- **Dataset entries**
+++

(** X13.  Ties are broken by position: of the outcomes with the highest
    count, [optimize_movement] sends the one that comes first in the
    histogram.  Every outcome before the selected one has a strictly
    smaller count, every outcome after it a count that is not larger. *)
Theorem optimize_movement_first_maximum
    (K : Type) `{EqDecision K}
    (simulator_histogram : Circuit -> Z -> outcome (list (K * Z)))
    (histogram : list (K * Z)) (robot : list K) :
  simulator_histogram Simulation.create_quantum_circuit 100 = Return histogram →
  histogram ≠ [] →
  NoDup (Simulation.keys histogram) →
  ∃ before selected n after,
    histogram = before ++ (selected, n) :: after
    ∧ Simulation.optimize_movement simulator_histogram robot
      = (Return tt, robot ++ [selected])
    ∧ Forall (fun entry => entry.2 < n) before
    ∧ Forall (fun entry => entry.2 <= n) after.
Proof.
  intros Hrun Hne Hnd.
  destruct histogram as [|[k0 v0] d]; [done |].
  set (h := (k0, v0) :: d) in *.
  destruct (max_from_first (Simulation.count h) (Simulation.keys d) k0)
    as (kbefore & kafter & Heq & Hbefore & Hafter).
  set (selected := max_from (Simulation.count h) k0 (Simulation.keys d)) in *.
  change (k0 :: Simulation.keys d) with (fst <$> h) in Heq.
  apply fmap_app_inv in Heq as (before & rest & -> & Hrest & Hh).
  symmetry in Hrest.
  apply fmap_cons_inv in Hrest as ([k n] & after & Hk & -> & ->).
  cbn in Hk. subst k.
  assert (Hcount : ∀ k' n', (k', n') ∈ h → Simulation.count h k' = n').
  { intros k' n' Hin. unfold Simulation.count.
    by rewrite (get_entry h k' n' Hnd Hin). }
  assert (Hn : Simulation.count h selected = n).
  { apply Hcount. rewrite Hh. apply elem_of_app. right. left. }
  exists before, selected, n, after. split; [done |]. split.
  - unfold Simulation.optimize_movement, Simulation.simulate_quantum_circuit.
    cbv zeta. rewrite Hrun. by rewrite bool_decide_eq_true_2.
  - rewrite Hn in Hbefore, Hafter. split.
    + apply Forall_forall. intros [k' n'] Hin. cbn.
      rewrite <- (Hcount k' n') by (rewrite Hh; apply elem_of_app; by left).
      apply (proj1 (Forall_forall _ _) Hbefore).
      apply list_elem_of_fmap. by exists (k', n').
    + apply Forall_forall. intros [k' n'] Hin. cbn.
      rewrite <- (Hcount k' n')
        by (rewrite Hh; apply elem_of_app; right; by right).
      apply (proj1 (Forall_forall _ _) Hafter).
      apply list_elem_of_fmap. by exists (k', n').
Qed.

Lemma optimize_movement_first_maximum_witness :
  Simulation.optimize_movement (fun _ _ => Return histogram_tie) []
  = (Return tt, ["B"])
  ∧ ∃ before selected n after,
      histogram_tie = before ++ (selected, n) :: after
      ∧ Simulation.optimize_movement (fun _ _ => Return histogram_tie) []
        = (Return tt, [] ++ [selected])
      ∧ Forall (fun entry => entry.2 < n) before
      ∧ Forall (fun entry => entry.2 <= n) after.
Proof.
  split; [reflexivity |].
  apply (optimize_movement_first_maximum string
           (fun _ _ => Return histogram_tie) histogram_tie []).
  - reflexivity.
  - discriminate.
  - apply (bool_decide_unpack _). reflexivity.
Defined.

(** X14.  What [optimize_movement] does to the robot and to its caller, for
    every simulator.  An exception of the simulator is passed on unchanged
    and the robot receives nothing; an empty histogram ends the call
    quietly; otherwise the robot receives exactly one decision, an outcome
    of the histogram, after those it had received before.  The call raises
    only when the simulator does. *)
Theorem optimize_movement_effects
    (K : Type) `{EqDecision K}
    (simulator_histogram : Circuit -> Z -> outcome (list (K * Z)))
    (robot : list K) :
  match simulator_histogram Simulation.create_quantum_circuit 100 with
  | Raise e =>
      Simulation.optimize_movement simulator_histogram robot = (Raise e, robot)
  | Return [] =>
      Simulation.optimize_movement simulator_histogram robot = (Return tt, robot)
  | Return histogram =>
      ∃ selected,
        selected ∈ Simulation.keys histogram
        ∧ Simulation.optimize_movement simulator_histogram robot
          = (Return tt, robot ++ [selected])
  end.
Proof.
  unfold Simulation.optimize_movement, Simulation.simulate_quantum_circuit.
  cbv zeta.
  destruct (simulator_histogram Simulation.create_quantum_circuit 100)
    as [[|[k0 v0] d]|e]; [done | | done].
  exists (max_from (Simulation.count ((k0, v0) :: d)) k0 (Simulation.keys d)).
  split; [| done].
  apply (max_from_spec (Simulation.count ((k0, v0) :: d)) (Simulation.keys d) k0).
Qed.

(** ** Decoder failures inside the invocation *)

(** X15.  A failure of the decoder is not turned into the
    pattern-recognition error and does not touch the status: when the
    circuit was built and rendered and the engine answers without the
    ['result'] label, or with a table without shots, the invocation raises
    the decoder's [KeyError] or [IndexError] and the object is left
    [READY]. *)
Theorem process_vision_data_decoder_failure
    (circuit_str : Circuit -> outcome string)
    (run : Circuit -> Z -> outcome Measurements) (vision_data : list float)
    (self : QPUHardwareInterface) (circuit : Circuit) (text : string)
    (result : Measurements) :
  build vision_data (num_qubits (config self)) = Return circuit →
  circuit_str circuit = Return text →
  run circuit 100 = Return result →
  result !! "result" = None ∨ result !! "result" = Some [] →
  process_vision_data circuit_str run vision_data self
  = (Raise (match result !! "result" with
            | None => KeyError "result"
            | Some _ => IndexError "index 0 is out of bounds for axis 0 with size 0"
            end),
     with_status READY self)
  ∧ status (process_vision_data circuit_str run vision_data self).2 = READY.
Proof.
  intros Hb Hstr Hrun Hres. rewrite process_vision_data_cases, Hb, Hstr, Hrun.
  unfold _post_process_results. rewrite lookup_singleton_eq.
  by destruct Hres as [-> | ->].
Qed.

+++

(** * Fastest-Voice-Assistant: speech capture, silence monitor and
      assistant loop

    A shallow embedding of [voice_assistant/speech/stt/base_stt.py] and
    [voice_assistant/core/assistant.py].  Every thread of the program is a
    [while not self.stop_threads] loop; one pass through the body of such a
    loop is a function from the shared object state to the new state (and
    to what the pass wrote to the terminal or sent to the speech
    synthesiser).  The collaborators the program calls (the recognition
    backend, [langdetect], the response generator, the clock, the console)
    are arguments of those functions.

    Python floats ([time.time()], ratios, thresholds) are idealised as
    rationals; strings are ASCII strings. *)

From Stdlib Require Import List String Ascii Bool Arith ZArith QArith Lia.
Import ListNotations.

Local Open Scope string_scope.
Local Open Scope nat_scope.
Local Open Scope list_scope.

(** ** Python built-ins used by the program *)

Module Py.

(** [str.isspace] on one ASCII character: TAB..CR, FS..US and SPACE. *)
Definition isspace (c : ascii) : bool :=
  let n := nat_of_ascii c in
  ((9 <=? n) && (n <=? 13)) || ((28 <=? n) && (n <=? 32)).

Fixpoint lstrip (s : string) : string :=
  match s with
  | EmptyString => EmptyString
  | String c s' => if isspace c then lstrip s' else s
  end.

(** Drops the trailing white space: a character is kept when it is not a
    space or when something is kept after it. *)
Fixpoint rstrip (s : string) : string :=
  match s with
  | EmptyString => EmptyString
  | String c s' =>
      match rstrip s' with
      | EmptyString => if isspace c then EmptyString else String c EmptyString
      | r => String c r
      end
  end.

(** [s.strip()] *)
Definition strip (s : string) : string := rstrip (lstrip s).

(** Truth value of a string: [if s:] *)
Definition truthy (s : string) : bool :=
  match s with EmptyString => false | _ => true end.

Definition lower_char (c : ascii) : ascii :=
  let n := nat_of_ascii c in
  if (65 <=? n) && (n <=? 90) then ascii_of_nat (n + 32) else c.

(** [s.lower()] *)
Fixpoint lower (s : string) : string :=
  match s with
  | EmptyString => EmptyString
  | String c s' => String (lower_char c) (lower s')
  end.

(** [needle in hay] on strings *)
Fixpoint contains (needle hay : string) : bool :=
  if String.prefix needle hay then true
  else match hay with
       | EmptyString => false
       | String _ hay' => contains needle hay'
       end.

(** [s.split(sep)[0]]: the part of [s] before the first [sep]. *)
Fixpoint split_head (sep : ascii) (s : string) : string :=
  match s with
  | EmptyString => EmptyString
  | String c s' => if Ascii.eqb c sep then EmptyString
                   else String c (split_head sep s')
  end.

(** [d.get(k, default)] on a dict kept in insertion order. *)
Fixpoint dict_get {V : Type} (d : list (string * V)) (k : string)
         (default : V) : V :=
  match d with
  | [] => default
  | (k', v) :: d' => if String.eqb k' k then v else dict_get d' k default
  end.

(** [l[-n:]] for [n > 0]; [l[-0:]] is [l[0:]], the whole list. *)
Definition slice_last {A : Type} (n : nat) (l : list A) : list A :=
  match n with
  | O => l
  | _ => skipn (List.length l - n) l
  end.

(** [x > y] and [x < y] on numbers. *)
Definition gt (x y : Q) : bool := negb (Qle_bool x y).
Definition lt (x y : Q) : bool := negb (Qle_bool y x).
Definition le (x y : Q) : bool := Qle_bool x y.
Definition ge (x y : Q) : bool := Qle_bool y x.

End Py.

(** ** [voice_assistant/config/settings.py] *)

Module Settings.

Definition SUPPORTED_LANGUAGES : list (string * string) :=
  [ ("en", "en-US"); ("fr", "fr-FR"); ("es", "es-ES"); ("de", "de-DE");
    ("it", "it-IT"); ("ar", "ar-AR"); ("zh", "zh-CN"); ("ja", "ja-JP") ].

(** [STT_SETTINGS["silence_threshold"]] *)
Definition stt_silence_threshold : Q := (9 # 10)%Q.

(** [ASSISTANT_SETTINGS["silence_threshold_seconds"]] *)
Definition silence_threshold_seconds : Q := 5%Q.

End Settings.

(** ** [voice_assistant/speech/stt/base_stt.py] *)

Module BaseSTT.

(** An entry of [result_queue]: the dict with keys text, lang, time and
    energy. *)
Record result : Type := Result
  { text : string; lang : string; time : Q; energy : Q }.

+++

- **Try it**
Pull out every line above that holds the word "exists".

- **Exercise output**
  exists before, selected, n, after. split; [done |]. split.
      apply list_elem_of_fmap. by exists (k', n').
      apply list_elem_of_fmap. by exists (k', n').
  exists (max_from (Simulation.count ((k0, v0) :: d)) k0 (Simulation.keys d)).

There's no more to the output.